Collected data entries:
Lemma semaphore_accounting_witness : exists x : Counting,
  rtc sm_step (mkCount (Semaphore_new 1) demo_kernel 0 0 [] []) x /\
  se_count (sm_inner x) = -1 /\ se_wait_queue (sm_inner x) = [1] /\ status_of (sm_kernel x) 1 = Some Blocked /\
  sm_downs x - Z.of_nat (length (se_wait_queue (sm_inner x))) = 1.
Proof.
  assert (exists x, rtc sm_step (mkCount (Semaphore_new 1) demo_kernel 0 0 [] []) x /\
    sm_ups x = 0 /\ sm_downs x = 2 /\ se_wait_queue (sm_inner x) = [1]) as (x & Hx & H1 & H2 & Hq).
  { eexists. split.
    - eapply rtc_l; [eapply (sm_down _ _ _ _ _ _ 1); vm_compute; reflexivity|].
      eapply rtc_l; [eapply (sm_down _ _ _ _ _ _ 1); vm_compute; reflexivity|]. apply rtc_refl.
    - vm_compute. done. }
  destruct (semaphore_accounting demo_kernel 1 x ltac:(lia) demo_kernel_inv Hx ltac:(lia)) as (E1 & E2 & E3 & _ & E5 & _).
  exists x. split; [exact Hx|]. split; [lia|]. split; [exact Hq|]. split; [apply E5; rewrite Hq; left|]. rewrite E3. lia.
Defined.
(** *** fork *)

Definition view_fork (self pid : Z) (ids : RecycleAllocator) (v : view) : view :=
  mkView (<[pid := mkFam false (Some self) [] [Some (v_next v)] (mkRA 1 [])]>
            (alter (fun f => fam_with_children (fa_children f ++ [pid]) f) self (v_fam v)))
    ({[pid]} ∪ v_reg v) ids (<[v_next v := mkKin pid (Some 0) false]> (v_threads v)) (v_next v + 1).

Lemma shape_fork v self f pid ids : shape_ok v -> v_fam v !! self = Some f -> fa_zombie f = false -> v_fam v !! pid = None ->
  ra_inv 1 ids -> (forall i, ra_used 1 ids i <-> i = pid \/ ra_used 1 (v_ids v) i) -> shape_ok (view_fork self pid ids v).
Proof.
  intros Hv Hs Hz Hfree Hra Hused. assert (pid <> self) as Hps by congruence.
  pose proof (to_init _ Hv) as (fi & Hi & Hzi & Hpi). assert (init <> pid) as Hip by congruence.
  assert (forall x, v_fam (view_fork self pid ids v) !! x = if decide (x = pid) then Some (mkFam false (Some self) [] [Some (v_next v)] (mkRA 1 []))
      else if decide (x = self) then Some (fam_with_children (fa_children f ++ [pid]) f) else v_fam v !! x) as HL.
  { intros x. unfold view_fork. cbn [v_fam]. repeat case_decide; subst; [by rewrite lookup_insert_eq| |].
    - by rewrite lookup_insert_ne, lookup_alter_eq, Hs by done.
    - by rewrite lookup_insert_ne, lookup_alter_ne by done. }
  assert (forall x g, v_fam v !! x = Some g -> exists g', v_fam (view_fork self pid ids v) !! x = Some g' /\ fa_zombie g' = fa_zombie g /\
    fa_parent g' = fa_parent g /\ fa_children g' = if decide (x = self) then fa_children g ++ [pid] else fa_children g) as Hold.
  { intros x g Hx. rewrite HL, decide_False by congruence. case_decide; [subst; assert (g = f) as -> by congruence|]; eauto. }
  assert (forall x, is_Some (v_fam v !! x) -> is_Some (v_fam (view_fork self pid ids v) !! x)) as Hsome.
  { intros x [g Hx]. destruct (Hold x g Hx) as (g' & E & _). eauto. }
  assert (parent_rel (v_fam (view_fork self pid ids v)) pid self) as Hpid.
  { eexists. split; [rewrite HL, decide_True by done; done|done]. }
  assert (forall x g, v_fam v !! x = Some g -> rtc (parent_rel (v_fam (view_fork self pid ids v))) x init) as Hroot.
  { intros x g Hx. eapply (root_change (v_fam v)); [|by apply (to_root _ Hv x g)|eauto].
    intros y h z Hy Hyz _. destruct (Hold y h Hy) as (h' & E & _ & Ep & _). exists h'. split; [done|]. right. split; [congruence|].
    destruct (tree_parent_there v Hv y h z Hy Hyz) as (k & Hk & _). eauto. }
  split; cbn [v_reg v_ids view_fork].
  - intros p g c Hg Hc. rewrite HL in Hg. repeat case_decide; subst.
    + injection Hg as <-. by apply elem_of_nil in Hc.
    + injection Hg as <-. apply elem_of_app in Hc as [Hc|Hc%list_elem_of_singleton]; [|by subst].
      destruct (to_children _ Hv _ _ _ Hs Hc) as (h & Hh & Hph). destruct (Hold c h Hh) as (h' & E & _ & Ep & _). exists h'. split; [done|congruence].
    + destruct (to_children _ Hv _ _ _ Hg Hc) as (h & Hh & Hph). destruct (Hold c h Hh) as (h' & E & _ & Ep & _). exists h'. split; [done|congruence].
  - intros p g Hg. rewrite HL in Hg. repeat case_decide; subst.
    + injection Hg as <-. constructor.
    + injection Hg as <-. apply NoDup_app. split_and!; [eauto using to_nodup| |apply NoDup_singleton].
      intros x Hx ->%list_elem_of_singleton. destruct (to_children _ Hv _ _ _ Hs Hx) as (h & Hh & _). congruence.
    + eauto using to_nodup.
  - intros c g Hc Hci. destruct (decide (c = pid)) as [->|Hne].
    + rewrite HL, decide_True in Hc by done. injection Hc as <-. eexists self, _. split; [done|]. split; [rewrite HL, decide_False, decide_True by done; done|].
      apply elem_of_app. right. by left.
    + assert (exists g0, v_fam v !! c = Some g0) as (g0 & Hc0).
      { rewrite HL, decide_False in Hc by done. case_decide; [subst|]; eauto. }
      destruct (Hold c g0 Hc0) as (g' & E & _ & Ep & _). assert (g' = g) as -> by congruence.
      destruct (to_parent _ Hv c g0 Hc0 Hci) as (p & h & E1 & E2 & E3). destruct (Hold p h E2) as (h' & E' & _ & _ & Ech).
      exists p, h'. split_and!; [congruence|done|]. rewrite Ech. case_decide; [apply elem_of_app; by left|done].
  - destruct (Hold init fi Hi) as (g & Hg & Ez & Ep & _). exists g. split_and!; congruence.
  - intros c g Hc. destruct (decide (c = pid)) as [->|Hne]; [eapply rtc_l; [exact Hpid|eauto]|].
    rewrite HL, decide_False in Hc by done. case_decide; [subst|]; eauto.
  - intros p g Hg Hzg. rewrite HL in Hg. repeat case_decide; subst; [by injection Hg as <-|injection Hg as <-; cbn in *; congruence|eauto using to_zombie].
  - intros p. rewrite elem_of_union, elem_of_singleton, HL. destruct (decide (p = pid)) as [->|Hne]; [split; [eauto|by left]|].
    rewrite (to_registered _ Hv). split.
    + intros [|(g & Hg & Hzg)]; [done|]. case_decide; [subst; eauto|eauto].
    + intros (g & Hg & Hzg). right. case_decide; [subst; eauto|eauto].
  - done.
  - intros p g Hg. apply Hused. rewrite HL in Hg. case_decide; [by left|right]. case_decide; [subst|]; eauto using to_used.
Qed.
(* ===== verification/ProcessProps.v ===== *)
(** * The process tree: the operations keep it

    Partial correctness is enough here: an operation that panics stops the
    kernel.  [vlp] is a rule calculus for it in terms of the [view] only; a
    program that leaves the view alone is [neutral]. *)

From S2P Require Import Prelude Address FrameAllocator PageTable MemorySet Ids Scheduler Processor Pipe Process ProcessTree.

Section View.
Context {T : Type} `{Scheduler T}.
Abbreviation World := (World T).

Definition fam (p : ProcessControlBlockInner) : family :=
  mkFam (pcb_is_zombie p) (pcb_parent p) (pcb_children p) (pcb_tasks p) (pcb_task_res_allocator p).
Definition kin_of (th : Thread) : kin :=
  mkKin (th_process th) (ur_tid <$> th_res th) (match th_exit_code th with Some _ => true | None => false end).
Definition view_of (w : World) : view :=
  mkView (fam <$> w_procs w) (w_pid2pcb w) (w_pid_allocator w) (kin_of <$> w_threads w) (w_next_thread w).

(** What a program makes of the view, when it returns. *)
Definition vlp {A : Type} (m : M World A) (Q : A -> view -> Prop) (v : view) : Prop :=
  forall w a w', view_of w = v -> m w = Ok (a, w') -> Q a (view_of w').

Definition neutral {A : Type} (m : M World A) : Prop := forall w a w', m w = Ok (a, w') -> view_of w' = view_of w.

(** ** The rules *)

Lemma vlp_ret {A} (a : A) (Q : A -> view -> Prop) v : Q a v -> vlp (mret a) Q v.
Proof. intros HQ w b w' <- [= <- <-]. done. Qed.
Lemma vlp_bind {A B} (m : M World A) (k : A -> M World B) Q v : vlp m (fun a => vlp (k a) Q) v -> vlp (m ≫= k) Q v.
Proof. intros Hm w b w' Hw (a & w1 & E1 & E2)%bind_Ok. exact (Hm w a w1 Hw E1 w1 b w' eq_refl E2). Qed.
Lemma vlp_mono {A} (m : M World A) (P Q : A -> view -> Prop) v : vlp m P v -> (forall a v', P a v' -> Q a v') -> vlp m Q v.
Proof. intros Hm HQ w a w' Hw E. eauto. Qed.
Lemma vlp_neutral {A} (m : M World A) (Q : A -> view -> Prop) v : neutral m -> (forall a, Q a v) -> vlp m Q v.
Proof. intros Hm HQ w a w' <- E. rewrite (Hm w a w' E). auto. Qed.
Lemma vlp_unwrap {A} (o : option A) (Q : A -> view -> Prop) v : (forall a, o = Some a -> Q a v) -> vlp (unwrap o) Q v.
Proof. intros HQ w b w' <- E. destruct o; [|done]. injection E as <- <-. auto. Qed.
Lemma vlp_massert (b : bool) (Q : unit -> view -> Prop) v : (b = true -> Q tt v) -> vlp (massert b) Q v.
Proof. intros HQ w a w' <- E. destruct b; [|done]. injection E as <- <-. auto. Qed.

Lemma vlp_mfor {A} (l : list A) (f : A -> M World unit) (I : list A -> view -> Prop) v :
  I [] v -> (forall pre x v, I pre v -> (pre ++ [x]) `prefix_of` l -> vlp (f x) (fun _ => I (pre ++ [x])) v) ->
  vlp (mfor l f) (fun _ => I l) v.
Proof.
  intros H0 Hf. enough (forall l' dn, l = dn ++ l' -> forall v, I dn v -> vlp (mfor l' f) (fun _ => I l) v) as Hx by exact (Hx l [] eq_refl v H0).
  induction l' as [|x l' IH]; intros dn El v0 Hv0; cbn [mfor].
  - apply vlp_ret. by rewrite El, app_nil_r.
  - apply vlp_bind. eapply vlp_mono; [apply (Hf dn x v0 Hv0); exists l'; by rewrite El, <- app_assoc|].
    intros [] v1 H1. apply (IH (dn ++ [x])); [by rewrite El, <- app_assoc|done].
Qed.

Lemma vlp_mfold {A B} (f : B -> A -> M World B) (l : list A) b (I : list A -> B -> view -> Prop) v :
  I [] b v -> (forall pre x b v, I pre b v -> (pre ++ [x]) `prefix_of` l -> vlp (f b x) (I (pre ++ [x])) v) ->
  vlp (mfold f b l) (I l) v.
Proof.
  intros H0 Hf. enough (forall l' dn, l = dn ++ l' -> forall b v, I dn b v -> vlp (mfold f b l') (I l) v) as Hx by exact (Hx l [] eq_refl b v H0).
  induction l' as [|x l' IH]; intros dn El b0 v0 Hv0; cbn [mfold].
  - apply vlp_ret. by rewrite El, app_nil_r.
  - apply vlp_bind. eapply vlp_mono; [apply (Hf dn x b0 v0 Hv0); exists l'; by rewrite El, <- app_assoc|].
    intros b1 v1 H1. apply (IH (dn ++ [x])); [by rewrite El, <- app_assoc|done].
Qed.

(** ** Neutral programs *)

Lemma neutral_ret {A} (a : A) : neutral (mret a).
Proof. by intros w b w' [= <- <-]. Qed.
Lemma neutral_bind {A B} (m : M World A) (k : A -> M World B) : neutral m -> (forall a, neutral (k a)) -> neutral (m ≫= k).
Proof. intros Hm Hk w b w' (a & w1 & E1 & E2)%bind_Ok. rewrite (Hk a w1 b w' E2). by apply (Hm w a). Qed.
Lemma neutral_gets {A} (f : World -> A) : neutral (gets f).
Proof. by intros w b w' [= <- <-]. Qed.
Lemma neutral_get : neutral get.
Proof. by intros w b w' [= <- <-]. Qed.
Lemma neutral_massert b : neutral (massert b).
Proof. intros w a w' E. destruct b; [by injection E as <- <-|done]. Qed.
Lemma neutral_unwrap {A} (o : option A) : neutral (unwrap o).
Proof. intros w a w' E. destruct o; [by injection E as <- <-|done]. Qed.
Lemma neutral_on_kern {A} (f : M (Kernel T) A) : neutral (on_kern f).
Proof. intros w a w' E. unfold on_kern in E. destruct (f (w_kernel w)) as [[b k]|]; [by injection E as <- <-|done]. Qed.
Lemma neutral_on_memory {A} (f : M KernelState A) : neutral (on_memory f).
Proof. intros w a w' E. unfold on_memory in E. destruct (f (w_memory w)) as [[b k]|]; [by injection E as <- <-|done]. Qed.
Lemma neutral_on_machine {A} (f : M Machine A) : neutral (on_machine f).
Proof. apply neutral_on_memory. Qed.
Lemma neutral_on_pipes {A} (f : M PipeHeap A) : neutral (on_pipes f).
Proof. intros w a w' E. unfold on_pipes in E. destruct (f (w_pipes w)) as [[b k]|]; [by injection E as <- <-|done]. Qed.
Lemma neutral_mfor {A} (l : list A) (f : A -> M World unit) : (forall x, neutral (f x)) -> neutral (mfor l f).
Proof. intros Hf. induction l as [|x l IH]; cbn [mfor]; [apply neutral_ret|]. by apply neutral_bind. Qed.
Lemma neutral_modify (f : World -> World) : (forall w, view_of (f w) = view_of w) -> neutral (modify f).
Proof. intros Hf w a w' [= <- <-]. apply Hf. Qed.
Lemma neutral_get_pcb pid : neutral (get_pcb pid).
Proof. apply neutral_bind; [apply neutral_gets|]. intros o. apply neutral_unwrap. Qed.
Lemma neutral_get_thread t : neutral (get_thread t).
Proof. apply neutral_bind; [apply neutral_gets|]. intros o. apply neutral_unwrap. Qed.

(** ** Processes and threads *)

Lemma vlp_get_pcb pid (Q : ProcessControlBlockInner -> view -> Prop) v :
  (forall p, v_fam v !! pid = Some (fam p) -> Q p v) -> vlp (get_pcb pid) Q v.
Proof.
  intros HQ w p w' <- (o & w1 & [= <- <-] & E)%bind_Ok. destruct (w_procs w !! pid) as [p'|] eqn:Ep; [|done]. injection E as <- <-.
  apply HQ. cbn. by rewrite lookup_fmap, Ep.
Qed.

Lemma vlp_put_pcb pid p (Q : unit -> view -> Prop) v : Q tt (v_with_fam (<[pid := fam p]> (v_fam v)) v) -> vlp (put_pcb pid p) Q v.
Proof. intros HQ w a w' <- [= <- <-]. unfold view_of in *. cbn in *. by rewrite fmap_insert. Qed.

Lemma vlp_with_pcb pid f (Q : unit -> view -> Prop) v :
  (forall p, v_fam v !! pid = Some (fam p) -> Q tt (v_with_fam (<[pid := fam (f p)]> (v_fam v)) v)) -> vlp (with_pcb pid f) Q v.
Proof. intros HQ. apply vlp_bind, vlp_get_pcb. intros p Hp. by apply vlp_put_pcb, HQ. Qed.

Lemma v_with_fam_id v : v_with_fam (v_fam v) v = v.
Proof. by destruct v. Qed.

Lemma vlp_put_pcb_same pid p (Q : unit -> view -> Prop) v : v_fam v !! pid = Some (fam p) -> Q tt v -> vlp (put_pcb pid p) Q v.
Proof. intros E HQ. apply vlp_put_pcb. by rewrite insert_id, v_with_fam_id. Qed.

Lemma neutral_with_pcb pid f : (forall p, fam (f p) = fam p) -> neutral (with_pcb pid f).
Proof.
  intros Hf w a w' E. eapply (vlp_with_pcb pid f (fun _ v => v = view_of w)); [|done|exact E].
  intros p Hp. by rewrite Hf, insert_id, v_with_fam_id.
Qed.

Lemma vlp_get_thread t (Q : Thread -> view -> Prop) v :
  (forall th, v_threads v !! t = Some (kin_of th) -> Q th v) -> vlp (get_thread t) Q v.
Proof.
  intros HQ w p w' <- (o & w1 & [= <- <-] & E)%bind_Ok. destruct (w_threads w !! t) as [p'|] eqn:Ep; [|done]. injection E as <- <-.
  apply HQ. cbn. by rewrite lookup_fmap, Ep.
Qed.

Lemma vlp_put_thread t th (Q : unit -> view -> Prop) v : Q tt (v_with_threads (<[t := kin_of th]> (v_threads v)) v) -> vlp (put_thread t th) Q v.
Proof. intros HQ w a w' <- [= <- <-]. unfold view_of in *. cbn in *. by rewrite fmap_insert. Qed.

Lemma vlp_put_thread_same t th (Q : unit -> view -> Prop) v : v_threads v !! t = Some (kin_of th) -> Q tt v -> vlp (put_thread t th) Q v.
Proof. intros E HQ. apply vlp_put_thread. rewrite insert_id by done. by destruct v. Qed.

(** Programs over the resources of a process change its identifiers only. *)
Lemma vlp_process_res {A} pid (f : M ProcessRes A) (P : RecycleAllocator -> A -> RecycleAllocator -> Prop) (Q : A -> view -> Prop) v :
  (forall s a s', f s = Ok (a, s') -> P (pr_task_res_allocator s) a (pr_task_res_allocator s')) ->
  (forall g a tids, v_fam v !! pid = Some g -> P (fa_tids g) a tids -> Q a (v_with_fam (<[pid := fam_with_tids tids g]> (v_fam v)) v)) ->
  vlp (on_process_res pid f) Q v.
Proof.
  intros HP HQ. apply vlp_bind, vlp_get_pcb. intros p Hp. apply vlp_bind. intros w [a s] w' Hw E.
  unfold on_machine, on_memory in E. destruct (f _) as [[a' s']|] eqn:Ef; [|done]. injection E as <- <- <-.
  apply HP in Ef. cbn in Ef.
  enough (vlp (put_pcb pid (set_memory (pr_memory_set s') (pr_task_res_allocator s') p);; mret a') Q v) as Hx.
  { intros w1 b w2 E1 E2. eapply (Hx w1 b w2); [|exact E2]. rewrite E1, <- Hw. done. }
  apply vlp_bind, vlp_put_pcb, vlp_ret. by apply (HQ (fam p)).
Qed.

Lemma neutral_process_res {A} pid (f : M ProcessRes A) :
  (forall s a s', f s = Ok (a, s') -> pr_task_res_allocator s' = pr_task_res_allocator s) -> neutral (on_process_res pid f).
Proof.
  intros Hf w a w' E. eapply (vlp_process_res pid f (fun r _ r' => r' = r) (fun _ v => v = view_of w) (view_of w)); [exact Hf| |done|exact E].
  intros g _ tids Hg ->. replace (fam_with_tids (fa_tids g) g) with g by by destruct g. by rewrite insert_id, v_with_fam_id.
Qed.

Lemma with_memory_set_tids f s u s' : with_memory_set f s = Ok (u, s') -> pr_task_res_allocator s' = pr_task_res_allocator s.
Proof. unfold with_memory_set. destruct (f _ _) as [[ms m]|]; [by intros [= <- <-]|done]. Qed.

What you have to do → Beginning at the first line of the records, retype exactly every line up to and including the one with "- by rewrite lookup_insert_ne, lookup_alter_ne".

Response area →
Lemma semaphore_accounting_witness : exists x : Counting,
  rtc sm_step (mkCount (Semaphore_new 1) demo_kernel 0 0 [] []) x /\
  se_count (sm_inner x) = -1 /\ se_wait_queue (sm_inner x) = [1] /\ status_of (sm_kernel x) 1 = Some Blocked /\
  sm_downs x - Z.of_nat (length (se_wait_queue (sm_inner x))) = 1.
Proof.
  assert (exists x, rtc sm_step (mkCount (Semaphore_new 1) demo_kernel 0 0 [] []) x /\
    sm_ups x = 0 /\ sm_downs x = 2 /\ se_wait_queue (sm_inner x) = [1]) as (x & Hx & H1 & H2 & Hq).
  { eexists. split.
    - eapply rtc_l; [eapply (sm_down _ _ _ _ _ _ 1); vm_compute; reflexivity|].
      eapply rtc_l; [eapply (sm_down _ _ _ _ _ _ 1); vm_compute; reflexivity|]. apply rtc_refl.
    - vm_compute. done. }
  destruct (semaphore_accounting demo_kernel 1 x ltac:(lia) demo_kernel_inv Hx ltac:(lia)) as (E1 & E2 & E3 & _ & E5 & _).
  exists x. split; [exact Hx|]. split; [lia|]. split; [exact Hq|]. split; [apply E5; rewrite Hq; left|]. rewrite E3. lia.
Defined.
(** *** fork *)

Definition view_fork (self pid : Z) (ids : RecycleAllocator) (v : view) : view :=
  mkView (<[pid := mkFam false (Some self) [] [Some (v_next v)] (mkRA 1 [])]>
            (alter (fun f => fam_with_children (fa_children f ++ [pid]) f) self (v_fam v)))
    ({[pid]} ∪ v_reg v) ids (<[v_next v := mkKin pid (Some 0) false]> (v_threads v)) (v_next v + 1).

Lemma shape_fork v self f pid ids : shape_ok v -> v_fam v !! self = Some f -> fa_zombie f = false -> v_fam v !! pid = None ->
  ra_inv 1 ids -> (forall i, ra_used 1 ids i <-> i = pid \/ ra_used 1 (v_ids v) i) -> shape_ok (view_fork self pid ids v).
Proof.
  intros Hv Hs Hz Hfree Hra Hused. assert (pid <> self) as Hps by congruence.
  pose proof (to_init _ Hv) as (fi & Hi & Hzi & Hpi). assert (init <> pid) as Hip by congruence.
  assert (forall x, v_fam (view_fork self pid ids v) !! x = if decide (x = pid) then Some (mkFam false (Some self) [] [Some (v_next v)] (mkRA 1 []))
      else if decide (x = self) then Some (fam_with_children (fa_children f ++ [pid]) f) else v_fam v !! x) as HL.
  { intros x. unfold view_fork. cbn [v_fam]. repeat case_decide; subst; [by rewrite lookup_insert_eq| |].
    - by rewrite lookup_insert_ne, lookup_alter_eq, Hs by done.
    - by rewrite lookup_insert_ne, lookup_alter_ne by done. }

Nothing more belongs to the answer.